» **Action item**
From the listing below, copy only the lines from the line that contains "else if y <? x then go l2'" to the line that contains "Definition stateDependencies (msg", counting those two lines as part of the copy.

» **Data under study**
-------

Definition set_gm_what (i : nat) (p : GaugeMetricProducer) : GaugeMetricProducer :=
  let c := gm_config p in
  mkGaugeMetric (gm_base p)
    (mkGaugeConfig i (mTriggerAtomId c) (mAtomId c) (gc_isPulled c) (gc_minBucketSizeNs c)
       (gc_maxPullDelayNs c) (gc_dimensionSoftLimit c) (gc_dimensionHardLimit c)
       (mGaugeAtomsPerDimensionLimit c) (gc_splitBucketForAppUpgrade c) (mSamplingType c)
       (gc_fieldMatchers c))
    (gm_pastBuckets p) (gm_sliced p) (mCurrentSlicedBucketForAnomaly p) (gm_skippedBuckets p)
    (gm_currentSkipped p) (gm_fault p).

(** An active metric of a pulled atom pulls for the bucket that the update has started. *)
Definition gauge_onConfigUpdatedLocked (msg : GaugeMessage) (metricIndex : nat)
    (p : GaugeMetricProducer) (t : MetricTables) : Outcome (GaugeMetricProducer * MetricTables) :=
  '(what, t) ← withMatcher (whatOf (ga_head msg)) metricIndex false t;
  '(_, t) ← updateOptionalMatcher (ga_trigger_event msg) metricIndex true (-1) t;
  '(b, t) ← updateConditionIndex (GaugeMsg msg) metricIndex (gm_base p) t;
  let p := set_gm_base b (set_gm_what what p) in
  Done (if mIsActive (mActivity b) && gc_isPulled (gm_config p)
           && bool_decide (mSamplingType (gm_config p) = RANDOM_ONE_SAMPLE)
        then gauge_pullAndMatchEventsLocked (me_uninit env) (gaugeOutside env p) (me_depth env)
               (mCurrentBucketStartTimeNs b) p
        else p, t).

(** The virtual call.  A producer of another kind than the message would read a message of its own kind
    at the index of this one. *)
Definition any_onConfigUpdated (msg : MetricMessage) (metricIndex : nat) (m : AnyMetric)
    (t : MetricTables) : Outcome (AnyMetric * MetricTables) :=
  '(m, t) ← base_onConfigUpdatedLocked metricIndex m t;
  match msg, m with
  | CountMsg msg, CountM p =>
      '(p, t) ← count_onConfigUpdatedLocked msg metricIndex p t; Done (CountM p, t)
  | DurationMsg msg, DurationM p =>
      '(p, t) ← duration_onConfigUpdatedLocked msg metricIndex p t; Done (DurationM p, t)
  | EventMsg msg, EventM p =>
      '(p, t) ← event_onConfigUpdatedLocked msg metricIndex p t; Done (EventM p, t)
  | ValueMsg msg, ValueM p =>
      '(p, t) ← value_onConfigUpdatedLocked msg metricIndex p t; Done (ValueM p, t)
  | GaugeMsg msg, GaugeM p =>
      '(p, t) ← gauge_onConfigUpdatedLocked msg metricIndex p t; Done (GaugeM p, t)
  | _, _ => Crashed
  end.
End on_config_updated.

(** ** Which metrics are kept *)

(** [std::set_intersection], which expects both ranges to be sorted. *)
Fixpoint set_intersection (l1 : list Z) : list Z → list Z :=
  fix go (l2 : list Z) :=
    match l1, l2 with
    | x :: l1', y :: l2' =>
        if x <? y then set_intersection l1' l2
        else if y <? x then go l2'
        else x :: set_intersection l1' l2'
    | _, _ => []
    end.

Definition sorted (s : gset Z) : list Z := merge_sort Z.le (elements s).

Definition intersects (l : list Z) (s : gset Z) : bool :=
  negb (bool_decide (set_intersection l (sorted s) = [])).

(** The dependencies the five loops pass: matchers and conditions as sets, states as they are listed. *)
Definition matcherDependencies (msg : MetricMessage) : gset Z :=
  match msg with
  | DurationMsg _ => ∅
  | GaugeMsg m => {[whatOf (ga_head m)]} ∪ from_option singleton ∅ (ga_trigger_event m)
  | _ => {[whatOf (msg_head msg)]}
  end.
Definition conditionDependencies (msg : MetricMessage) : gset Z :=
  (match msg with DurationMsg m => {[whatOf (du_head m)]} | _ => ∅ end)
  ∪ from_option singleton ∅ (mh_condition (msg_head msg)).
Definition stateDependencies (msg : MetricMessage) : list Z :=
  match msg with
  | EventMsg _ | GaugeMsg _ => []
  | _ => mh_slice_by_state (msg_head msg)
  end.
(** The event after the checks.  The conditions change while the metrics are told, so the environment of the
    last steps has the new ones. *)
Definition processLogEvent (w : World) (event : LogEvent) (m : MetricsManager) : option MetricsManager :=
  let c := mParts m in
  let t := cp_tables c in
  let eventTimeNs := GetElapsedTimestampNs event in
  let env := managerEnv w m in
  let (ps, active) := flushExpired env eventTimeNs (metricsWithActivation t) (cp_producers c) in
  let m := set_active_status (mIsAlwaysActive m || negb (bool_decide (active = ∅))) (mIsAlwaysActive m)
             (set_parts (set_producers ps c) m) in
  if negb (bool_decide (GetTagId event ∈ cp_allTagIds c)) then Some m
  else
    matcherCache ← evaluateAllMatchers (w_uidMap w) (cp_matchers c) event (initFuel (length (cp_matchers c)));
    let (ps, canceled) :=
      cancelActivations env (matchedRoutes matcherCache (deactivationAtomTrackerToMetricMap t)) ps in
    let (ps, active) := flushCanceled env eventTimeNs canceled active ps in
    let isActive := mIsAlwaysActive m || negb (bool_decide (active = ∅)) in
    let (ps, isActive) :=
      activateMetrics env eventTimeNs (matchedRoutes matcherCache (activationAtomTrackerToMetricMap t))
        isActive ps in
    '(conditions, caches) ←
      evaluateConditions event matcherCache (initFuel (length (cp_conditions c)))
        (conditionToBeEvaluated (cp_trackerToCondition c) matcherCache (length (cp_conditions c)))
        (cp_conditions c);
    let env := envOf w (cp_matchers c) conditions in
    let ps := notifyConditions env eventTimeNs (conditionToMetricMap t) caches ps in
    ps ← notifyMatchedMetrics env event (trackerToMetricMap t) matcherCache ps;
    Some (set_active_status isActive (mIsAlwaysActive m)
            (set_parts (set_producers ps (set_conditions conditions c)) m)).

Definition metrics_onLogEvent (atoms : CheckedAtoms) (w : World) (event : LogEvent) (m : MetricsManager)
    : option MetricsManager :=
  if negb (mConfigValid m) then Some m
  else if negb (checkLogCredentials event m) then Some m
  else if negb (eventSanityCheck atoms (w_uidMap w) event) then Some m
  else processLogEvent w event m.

-------

» **Output of the task**
        else if y <? x then go l2'
        else x :: set_intersection l1' l2'
    | _, _ => []
    end.

Definition sorted (s : gset Z) : list Z := merge_sort Z.le (elements s).

Definition intersects (l : list Z) (s : gset Z) : bool :=
  negb (bool_decide (set_intersection l (sorted s) = [])).

(** The dependencies the five loops pass: matchers and conditions as sets, states as they are listed. *)
Definition matcherDependencies (msg : MetricMessage) : gset Z :=
  match msg with
  | DurationMsg _ => ∅
  | GaugeMsg m => {[whatOf (ga_head m)]} ∪ from_option singleton ∅ (ga_trigger_event m)
  | _ => {[whatOf (msg_head msg)]}
  end.
Definition conditionDependencies (msg : MetricMessage) : gset Z :=
  (match msg with DurationMsg m => {[whatOf (du_head m)]} | _ => ∅ end)
  ∪ from_option singleton ∅ (mh_condition (msg_head msg)).
Definition stateDependencies (msg : MetricMessage) : list Z :=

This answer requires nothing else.